EPDM is an extremely durable synthetic rubber roofing membrane (ethylene propylene diene terpolymer) widely used in low-slope buildings in the United States and worldwide. Its two primary ingredients, ethylene and propylene, are derived from oil and natural gas.
Modified bitumen is a modern take on built-up roofing, a traditional roofing material also known as “tar-and-gravel” roofs. Modified bitumen roofs afford the same levels of protection as built-up roofs.
The SPF roof system is composed of two liquid chemical compounds called isocyanate and polyol that form the base of an adhered roof system. A protective surface is then applied to the foam to provide an added barrier against the elements.

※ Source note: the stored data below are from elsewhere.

(** ** Prototypes, file tests and autoquoted names *)

(** [true] for a prototype, [false] for a signature. *)
Definition prototype (c : Z) : M bool :=
  iter (λ '(count, c),
    more <- not_eof;;
    if more : bool then
      if (c =? ")") && (count =? 0) then ADVANCE_C;; ret (inr true)
      else if c =? ")" then
        count <- lift (i32_decr count);; c <- ADVANCE_C;; ret (inl (count, c))
      else if c =? "(" then
        count <- lift (i32_incr count);; c <- ADVANCE_C;; ret (inl (count, c))
      else
        id <- lift (is_tsp_id_continue c);;
        if id : bool then ret (inr false) else c <- ADVANCE_C;; ret (inl (count, c))
    else ret (inr true)) (0, c).

Definition scan_prototype (c : Z) : M (bool + unit) :=
  if (c =? "(") && (valid TOKEN_PROTOTYPE || valid TOKEN_SIGNATURE_START) then
    c <- ADVANCE_C;;
    mark_end;;
    r <- prototype c;;
    if r : bool then mark_end;; token TOKEN_PROTOTYPE else token TOKEN_SIGNATURE_START
  else next tt.

Definition scan_filetest (c : Z) : M (bool + unit) :=
  if (c =? "-") && valid TOKEN_FILETEST then
    c <- ADVANCE_C;;
    if tsp_strchr (cstr "rwxoRWXOezsfdlpSbctugkTBMAC") c then
      c <- ADVANCE_C;;
      cont <- id_cont c;;
      if negb cont then token TOKEN_FILETEST else return_ false
    else return_ false
  else next tt.
(** A heredoc with the delimiter [EOT], after its announcement, and at its end. *)
Definition eot_entry : HeredocEntry :=
  mkEntry (mkTSPString 3 (cstr "EOT" ++ replicate 5 0)) true false.
Definition eot_astate (st : Z) : astate := mkA [] [eot_entry] st false.
Definition eot_state (st : Z) : LexerState :=
  mkState array_init (eot_entry :: replicate 7 entry_zero) 1 st false.
Definition eot_lines : list (list Z) := [cstr "some text"; []; cstr "EOTs"].

Lemma eot_repr st : state_repr (eot_state st) (eot_astate st).
Proof. split_and!; try done; [apply repr_init|]. by exists (replicate 7 entry_zero). Qed.

Lemma perl_heredoc_body_witness :
  ∃ l' s', tree_sitter_perl_external_scanner_scan (among [TOKEN_HEREDOC_MIDDLE]) 40%nat
      (mkst (input (body eot_lines ++ cstr "EOT" ++ [LF])) 99 (eot_state HEREDOC_UNKNOWN))
      = Done (true, mkst l' (TokenType_to_Z TOKEN_HEREDOC_MIDDLE) s')
    ∧ token_text l' = body eot_lines ∧ text l' = body eot_lines ++ cstr "EOT" ++ [LF]
    ∧ token_end l' = List.length (body eot_lines) ∧ state_repr s' (eot_astate HEREDOC_END).
Proof.
  refine (perl_heredoc_body (among [TOKEN_HEREDOC_MIDDLE]) eot_entry [] (cstr "EOT") (cstr "EOT") [LF]
    eot_lines 40%nat (input (body eot_lines ++ cstr "EOT" ++ [LF])) 99 (eot_state HEREDOC_UNKNOWN)
    (eot_astate HEREDOC_UNKNOWN) _ _ _ _ _ _ _ _ _ _ _ _ _ _ _ _ _ _); try done.
  - by repeat constructor.
  - apply eot_repr.
  - apply (bool_decide_unpack _). by vm_compute.
  - apply (bool_decide_unpack _). by vm_compute.
  - right. by exists [].
  - vm_compute. lia.
Defined.

Lemma perl_heredoc_end_witness :
  ∃ l' s', tree_sitter_perl_external_scanner_scan (among [TOKEN_HEREDOC_MIDDLE]) 10%nat
      (mkst (input (cstr "EOT")) 99 (eot_state HEREDOC_END))
      = Done (true, mkst l' (TokenType_to_Z TOKEN_HEREDOC_END) s')
    ∧ token_text l' = cstr "EOT" ∧ state_repr s' (mkA [] [] HEREDOC_NONE false).
Proof.
  refine (perl_heredoc_end (among [TOKEN_HEREDOC_MIDDLE]) eot_entry [] (cstr "EOT") (cstr "EOT") []
    10%nat (input (cstr "EOT")) 99 (eot_state HEREDOC_END) (eot_astate HEREDOC_END)
    _ _ _ _ _ _ _ _ _ _ _ _ _ _ _); try done.
  - by repeat constructor.
  - apply eot_repr.
  - apply (bool_decide_unpack _). by vm_compute.
  - by left.
  - vm_compute. lia.
Defined.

Along with preserving and extending the life of your roof, coatings can provide a highly reflective surface that may help reduce energy costs by lowering the surface temperature of the roof. Additionally, coatings provide a seamless application that conforms to irregular roof surfaces, as well as seals cracks and splits in the roof surface. Coatings can be applied to address a variety of roofing concerns.
The majority of modern metal roofs are made from corrugated galvanized steel; a steel sheet coated with zinc. Copper, aluminum, stainless steel, and tin are also used in commercial metal roof applications. Coatings can be applied to provide additional waterproofing, anti-rust, and UV protection.
An asphalt shingle is a type of wall or roof shingle that uses asphalt for waterproofing. It is one of the most widely used roofing covers in North America because it has a relatively inexpensive up-front cost and is fairly simple to install.
Roof tiles are designed mainly to keep out rain, and are traditionally made from locally available materials such as terracotta or slate. Modern materials such as concrete and plastic are also used and some clay tiles have a waterproof glaze.